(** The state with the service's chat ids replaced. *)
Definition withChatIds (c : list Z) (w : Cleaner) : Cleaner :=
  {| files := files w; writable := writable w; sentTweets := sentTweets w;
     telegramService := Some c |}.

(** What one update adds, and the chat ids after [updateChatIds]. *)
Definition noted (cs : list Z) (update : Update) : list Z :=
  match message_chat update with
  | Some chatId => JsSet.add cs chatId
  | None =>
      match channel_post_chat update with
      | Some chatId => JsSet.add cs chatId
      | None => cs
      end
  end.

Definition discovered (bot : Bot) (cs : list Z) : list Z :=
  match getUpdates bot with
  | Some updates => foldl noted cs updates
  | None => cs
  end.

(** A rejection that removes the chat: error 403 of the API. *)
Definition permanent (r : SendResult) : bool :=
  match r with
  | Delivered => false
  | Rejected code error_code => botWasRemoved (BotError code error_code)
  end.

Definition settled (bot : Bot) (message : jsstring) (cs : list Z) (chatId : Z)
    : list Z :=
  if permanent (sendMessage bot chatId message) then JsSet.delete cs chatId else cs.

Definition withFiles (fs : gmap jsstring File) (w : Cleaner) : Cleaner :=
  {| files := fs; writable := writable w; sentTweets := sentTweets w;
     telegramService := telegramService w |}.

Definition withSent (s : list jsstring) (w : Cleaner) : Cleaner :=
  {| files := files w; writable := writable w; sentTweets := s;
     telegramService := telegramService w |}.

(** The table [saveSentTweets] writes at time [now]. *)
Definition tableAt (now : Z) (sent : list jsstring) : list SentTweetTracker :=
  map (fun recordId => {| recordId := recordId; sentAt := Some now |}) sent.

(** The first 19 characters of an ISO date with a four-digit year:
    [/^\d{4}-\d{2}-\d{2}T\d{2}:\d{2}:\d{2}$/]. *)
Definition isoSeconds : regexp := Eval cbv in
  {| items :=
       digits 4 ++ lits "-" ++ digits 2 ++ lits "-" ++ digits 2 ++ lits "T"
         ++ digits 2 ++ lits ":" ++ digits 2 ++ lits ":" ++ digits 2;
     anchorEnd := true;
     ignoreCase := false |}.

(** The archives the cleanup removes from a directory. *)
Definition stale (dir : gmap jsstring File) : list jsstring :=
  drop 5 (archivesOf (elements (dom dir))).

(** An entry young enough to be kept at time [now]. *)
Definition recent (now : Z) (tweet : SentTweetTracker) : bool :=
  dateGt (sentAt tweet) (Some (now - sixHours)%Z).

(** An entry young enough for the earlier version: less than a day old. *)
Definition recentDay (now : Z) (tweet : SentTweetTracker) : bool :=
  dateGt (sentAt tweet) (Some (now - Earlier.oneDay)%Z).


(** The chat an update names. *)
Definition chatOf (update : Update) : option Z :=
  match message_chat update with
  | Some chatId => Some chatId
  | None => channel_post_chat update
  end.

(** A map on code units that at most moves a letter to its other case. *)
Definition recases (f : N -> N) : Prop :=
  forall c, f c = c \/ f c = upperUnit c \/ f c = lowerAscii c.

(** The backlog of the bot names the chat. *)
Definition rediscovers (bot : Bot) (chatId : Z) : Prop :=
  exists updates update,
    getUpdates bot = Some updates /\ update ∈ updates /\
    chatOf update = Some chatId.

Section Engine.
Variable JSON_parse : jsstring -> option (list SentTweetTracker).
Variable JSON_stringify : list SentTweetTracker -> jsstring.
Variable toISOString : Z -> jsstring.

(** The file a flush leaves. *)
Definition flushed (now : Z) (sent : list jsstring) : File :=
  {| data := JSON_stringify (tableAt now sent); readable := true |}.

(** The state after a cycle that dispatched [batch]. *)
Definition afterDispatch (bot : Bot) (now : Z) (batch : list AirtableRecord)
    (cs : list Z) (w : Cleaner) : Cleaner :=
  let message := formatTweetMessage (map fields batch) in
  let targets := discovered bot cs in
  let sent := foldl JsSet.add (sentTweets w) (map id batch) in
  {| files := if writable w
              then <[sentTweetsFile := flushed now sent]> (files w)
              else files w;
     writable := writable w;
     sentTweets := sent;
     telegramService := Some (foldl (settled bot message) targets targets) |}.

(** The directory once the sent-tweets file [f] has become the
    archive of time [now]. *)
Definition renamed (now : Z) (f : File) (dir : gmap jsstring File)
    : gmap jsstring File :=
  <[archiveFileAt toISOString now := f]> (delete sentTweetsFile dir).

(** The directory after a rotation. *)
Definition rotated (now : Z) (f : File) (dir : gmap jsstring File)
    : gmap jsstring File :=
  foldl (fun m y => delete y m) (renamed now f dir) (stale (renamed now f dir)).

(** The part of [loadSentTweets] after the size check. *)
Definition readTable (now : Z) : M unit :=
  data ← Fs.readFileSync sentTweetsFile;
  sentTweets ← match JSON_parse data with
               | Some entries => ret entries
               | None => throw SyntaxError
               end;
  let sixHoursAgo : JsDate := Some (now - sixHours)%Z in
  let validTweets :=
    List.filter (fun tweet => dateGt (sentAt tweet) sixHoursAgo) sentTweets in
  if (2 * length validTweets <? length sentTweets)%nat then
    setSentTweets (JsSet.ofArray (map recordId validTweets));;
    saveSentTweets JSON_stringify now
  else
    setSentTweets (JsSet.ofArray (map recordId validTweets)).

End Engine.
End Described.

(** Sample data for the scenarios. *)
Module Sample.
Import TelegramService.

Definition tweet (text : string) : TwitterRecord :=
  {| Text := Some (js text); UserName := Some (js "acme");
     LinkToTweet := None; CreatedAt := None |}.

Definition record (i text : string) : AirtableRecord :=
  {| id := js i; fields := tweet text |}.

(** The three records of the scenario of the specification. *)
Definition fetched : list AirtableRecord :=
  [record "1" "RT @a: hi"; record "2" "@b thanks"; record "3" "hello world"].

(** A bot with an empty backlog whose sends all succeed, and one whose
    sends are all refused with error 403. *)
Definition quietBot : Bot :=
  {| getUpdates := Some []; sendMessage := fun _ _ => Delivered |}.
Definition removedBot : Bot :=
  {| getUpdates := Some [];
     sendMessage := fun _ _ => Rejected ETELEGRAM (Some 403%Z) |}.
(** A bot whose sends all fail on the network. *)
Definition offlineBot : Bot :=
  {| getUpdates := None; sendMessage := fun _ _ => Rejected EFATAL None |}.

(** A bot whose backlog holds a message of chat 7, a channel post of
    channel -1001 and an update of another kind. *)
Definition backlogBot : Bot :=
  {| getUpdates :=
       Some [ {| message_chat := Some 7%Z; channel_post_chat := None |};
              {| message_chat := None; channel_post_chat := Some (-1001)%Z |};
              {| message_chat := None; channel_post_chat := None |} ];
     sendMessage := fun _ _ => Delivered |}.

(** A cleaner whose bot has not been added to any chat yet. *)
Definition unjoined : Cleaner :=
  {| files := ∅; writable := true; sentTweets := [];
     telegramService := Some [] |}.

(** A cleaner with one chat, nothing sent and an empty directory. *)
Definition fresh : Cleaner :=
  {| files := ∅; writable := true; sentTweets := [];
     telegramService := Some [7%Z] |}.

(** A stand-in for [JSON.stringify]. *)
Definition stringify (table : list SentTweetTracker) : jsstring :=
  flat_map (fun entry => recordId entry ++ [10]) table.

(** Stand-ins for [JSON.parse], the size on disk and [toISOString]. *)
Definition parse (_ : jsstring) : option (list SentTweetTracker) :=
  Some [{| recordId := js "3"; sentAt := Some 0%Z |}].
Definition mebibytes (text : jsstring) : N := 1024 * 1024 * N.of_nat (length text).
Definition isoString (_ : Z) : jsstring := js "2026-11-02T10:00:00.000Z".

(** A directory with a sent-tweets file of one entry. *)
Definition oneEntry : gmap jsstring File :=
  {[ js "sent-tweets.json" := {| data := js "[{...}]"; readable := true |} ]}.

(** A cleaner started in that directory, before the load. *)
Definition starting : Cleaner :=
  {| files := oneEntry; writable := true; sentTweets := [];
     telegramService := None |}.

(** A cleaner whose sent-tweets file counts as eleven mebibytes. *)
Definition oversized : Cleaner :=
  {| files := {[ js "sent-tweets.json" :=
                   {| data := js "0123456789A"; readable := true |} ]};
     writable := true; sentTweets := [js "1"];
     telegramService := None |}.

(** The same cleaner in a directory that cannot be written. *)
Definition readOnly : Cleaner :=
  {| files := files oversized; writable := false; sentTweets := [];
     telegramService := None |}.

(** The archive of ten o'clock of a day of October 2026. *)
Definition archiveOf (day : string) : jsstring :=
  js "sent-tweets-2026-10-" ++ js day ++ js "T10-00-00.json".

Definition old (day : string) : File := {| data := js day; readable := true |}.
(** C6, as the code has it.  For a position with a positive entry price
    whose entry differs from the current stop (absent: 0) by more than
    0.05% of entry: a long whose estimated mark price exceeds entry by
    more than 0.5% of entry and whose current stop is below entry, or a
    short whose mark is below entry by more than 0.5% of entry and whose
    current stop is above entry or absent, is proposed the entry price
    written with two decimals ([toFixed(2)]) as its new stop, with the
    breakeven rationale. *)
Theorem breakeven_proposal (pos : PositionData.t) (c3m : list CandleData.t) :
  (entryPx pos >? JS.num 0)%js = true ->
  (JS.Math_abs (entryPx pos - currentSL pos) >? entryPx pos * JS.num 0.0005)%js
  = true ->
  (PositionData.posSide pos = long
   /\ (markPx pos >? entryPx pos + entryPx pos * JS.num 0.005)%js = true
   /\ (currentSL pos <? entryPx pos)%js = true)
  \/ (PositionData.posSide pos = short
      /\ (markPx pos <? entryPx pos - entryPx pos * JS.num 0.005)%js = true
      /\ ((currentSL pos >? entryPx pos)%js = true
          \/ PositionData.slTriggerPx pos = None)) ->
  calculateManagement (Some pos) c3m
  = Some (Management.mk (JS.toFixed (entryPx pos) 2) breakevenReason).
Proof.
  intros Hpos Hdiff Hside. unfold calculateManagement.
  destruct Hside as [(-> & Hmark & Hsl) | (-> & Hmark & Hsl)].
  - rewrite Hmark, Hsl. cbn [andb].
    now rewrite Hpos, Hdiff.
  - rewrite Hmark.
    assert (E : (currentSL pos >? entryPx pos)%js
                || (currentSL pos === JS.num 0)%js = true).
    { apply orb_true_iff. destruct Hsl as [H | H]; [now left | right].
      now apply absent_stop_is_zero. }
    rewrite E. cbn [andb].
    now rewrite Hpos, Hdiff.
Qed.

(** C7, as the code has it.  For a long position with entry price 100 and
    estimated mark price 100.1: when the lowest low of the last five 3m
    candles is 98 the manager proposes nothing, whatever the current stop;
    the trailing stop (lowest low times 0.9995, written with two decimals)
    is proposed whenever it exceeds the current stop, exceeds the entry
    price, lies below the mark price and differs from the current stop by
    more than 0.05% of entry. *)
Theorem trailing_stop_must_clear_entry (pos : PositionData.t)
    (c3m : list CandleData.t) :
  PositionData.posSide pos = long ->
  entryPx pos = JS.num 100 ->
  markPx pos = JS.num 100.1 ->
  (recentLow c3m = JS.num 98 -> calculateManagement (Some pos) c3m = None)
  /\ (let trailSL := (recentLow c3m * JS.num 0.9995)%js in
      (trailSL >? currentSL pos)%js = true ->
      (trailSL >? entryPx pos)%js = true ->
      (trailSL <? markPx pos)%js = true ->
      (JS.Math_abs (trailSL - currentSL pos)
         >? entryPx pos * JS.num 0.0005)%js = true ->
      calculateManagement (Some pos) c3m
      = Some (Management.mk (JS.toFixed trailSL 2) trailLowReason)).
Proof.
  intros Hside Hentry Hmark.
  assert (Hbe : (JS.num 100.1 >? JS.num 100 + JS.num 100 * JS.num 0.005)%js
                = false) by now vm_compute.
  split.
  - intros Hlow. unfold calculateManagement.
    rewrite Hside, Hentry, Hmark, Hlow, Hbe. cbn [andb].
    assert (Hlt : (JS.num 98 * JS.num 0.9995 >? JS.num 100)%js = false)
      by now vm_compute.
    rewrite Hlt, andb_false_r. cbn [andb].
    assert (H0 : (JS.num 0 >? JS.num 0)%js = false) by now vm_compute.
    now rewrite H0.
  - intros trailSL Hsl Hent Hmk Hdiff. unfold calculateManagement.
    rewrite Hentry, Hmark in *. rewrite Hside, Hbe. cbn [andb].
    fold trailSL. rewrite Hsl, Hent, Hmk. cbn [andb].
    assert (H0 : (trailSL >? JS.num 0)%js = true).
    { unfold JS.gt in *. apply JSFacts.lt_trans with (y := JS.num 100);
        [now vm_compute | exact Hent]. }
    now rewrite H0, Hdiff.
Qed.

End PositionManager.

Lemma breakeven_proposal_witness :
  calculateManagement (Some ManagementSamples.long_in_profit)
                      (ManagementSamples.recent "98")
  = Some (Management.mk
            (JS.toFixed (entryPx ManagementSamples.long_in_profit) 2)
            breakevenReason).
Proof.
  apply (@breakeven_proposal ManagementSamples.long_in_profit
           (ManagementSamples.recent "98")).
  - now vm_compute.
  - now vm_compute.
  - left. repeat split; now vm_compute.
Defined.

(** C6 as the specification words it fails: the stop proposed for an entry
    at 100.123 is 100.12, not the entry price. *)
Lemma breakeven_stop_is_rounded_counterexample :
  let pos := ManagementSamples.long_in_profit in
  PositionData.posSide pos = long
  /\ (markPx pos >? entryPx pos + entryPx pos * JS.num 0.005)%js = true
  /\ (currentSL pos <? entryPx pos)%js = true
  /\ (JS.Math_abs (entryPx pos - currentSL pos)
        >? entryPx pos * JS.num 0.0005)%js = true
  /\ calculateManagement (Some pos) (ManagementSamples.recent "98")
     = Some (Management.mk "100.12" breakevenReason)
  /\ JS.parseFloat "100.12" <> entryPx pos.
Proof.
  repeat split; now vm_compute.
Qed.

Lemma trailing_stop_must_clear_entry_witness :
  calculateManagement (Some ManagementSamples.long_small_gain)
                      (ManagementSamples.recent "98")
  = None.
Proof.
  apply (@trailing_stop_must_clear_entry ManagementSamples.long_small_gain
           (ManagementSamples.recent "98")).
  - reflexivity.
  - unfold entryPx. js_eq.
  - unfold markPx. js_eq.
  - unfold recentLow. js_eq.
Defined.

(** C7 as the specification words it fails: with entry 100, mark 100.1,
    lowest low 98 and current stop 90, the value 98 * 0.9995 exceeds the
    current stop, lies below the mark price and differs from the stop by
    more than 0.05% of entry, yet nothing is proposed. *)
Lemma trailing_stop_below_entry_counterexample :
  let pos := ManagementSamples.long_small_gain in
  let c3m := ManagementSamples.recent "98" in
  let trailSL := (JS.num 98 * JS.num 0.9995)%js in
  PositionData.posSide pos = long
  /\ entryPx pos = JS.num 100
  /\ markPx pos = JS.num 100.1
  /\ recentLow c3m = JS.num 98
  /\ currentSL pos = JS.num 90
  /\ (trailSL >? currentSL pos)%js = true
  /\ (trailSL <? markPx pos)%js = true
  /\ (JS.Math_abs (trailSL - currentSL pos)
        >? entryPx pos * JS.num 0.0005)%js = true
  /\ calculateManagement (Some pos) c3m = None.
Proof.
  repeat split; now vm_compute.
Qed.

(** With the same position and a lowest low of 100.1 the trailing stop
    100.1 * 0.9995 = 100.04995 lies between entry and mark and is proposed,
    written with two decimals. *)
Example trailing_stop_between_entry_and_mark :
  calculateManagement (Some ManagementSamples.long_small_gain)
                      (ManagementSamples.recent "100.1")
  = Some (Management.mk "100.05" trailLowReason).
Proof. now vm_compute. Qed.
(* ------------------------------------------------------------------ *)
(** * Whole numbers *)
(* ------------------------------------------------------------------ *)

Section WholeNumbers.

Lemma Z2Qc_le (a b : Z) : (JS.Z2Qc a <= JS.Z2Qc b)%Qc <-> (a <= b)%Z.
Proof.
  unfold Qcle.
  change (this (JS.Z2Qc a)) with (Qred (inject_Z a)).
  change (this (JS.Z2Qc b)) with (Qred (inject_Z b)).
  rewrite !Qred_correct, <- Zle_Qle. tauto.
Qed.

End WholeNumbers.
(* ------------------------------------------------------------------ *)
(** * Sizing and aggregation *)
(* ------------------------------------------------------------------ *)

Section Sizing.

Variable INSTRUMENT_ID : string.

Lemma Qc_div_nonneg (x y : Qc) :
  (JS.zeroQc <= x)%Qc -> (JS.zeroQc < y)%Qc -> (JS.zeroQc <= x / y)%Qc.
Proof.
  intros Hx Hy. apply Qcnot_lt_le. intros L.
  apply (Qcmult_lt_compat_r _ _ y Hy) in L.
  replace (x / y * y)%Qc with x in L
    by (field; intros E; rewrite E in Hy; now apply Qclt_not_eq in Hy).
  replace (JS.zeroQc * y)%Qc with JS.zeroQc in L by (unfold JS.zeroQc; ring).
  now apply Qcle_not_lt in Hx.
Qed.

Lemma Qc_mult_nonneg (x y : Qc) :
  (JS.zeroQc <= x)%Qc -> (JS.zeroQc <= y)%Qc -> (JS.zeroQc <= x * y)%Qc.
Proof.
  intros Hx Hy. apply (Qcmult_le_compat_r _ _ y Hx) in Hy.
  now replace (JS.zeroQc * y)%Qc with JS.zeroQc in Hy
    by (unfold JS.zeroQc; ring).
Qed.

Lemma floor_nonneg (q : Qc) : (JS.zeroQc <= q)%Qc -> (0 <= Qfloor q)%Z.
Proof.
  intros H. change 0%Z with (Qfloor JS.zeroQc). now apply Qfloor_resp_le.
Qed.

§ Exercise aim
Reproduce word for word the material above, starting with the line that has "None => channel_post_chat update" and stopping after the line that has "(** The backlog of the bot names the chat. *)".

§ Output for this exercise
  | None => channel_post_chat update
  end.

(** A map on code units that at most moves a letter to its other case. *)
Definition recases (f : N -> N) : Prop :=
  forall c, f c = c \/ f c = upperUnit c \/ f c = lowerAscii c.

(** The backlog of the bot names the chat. *)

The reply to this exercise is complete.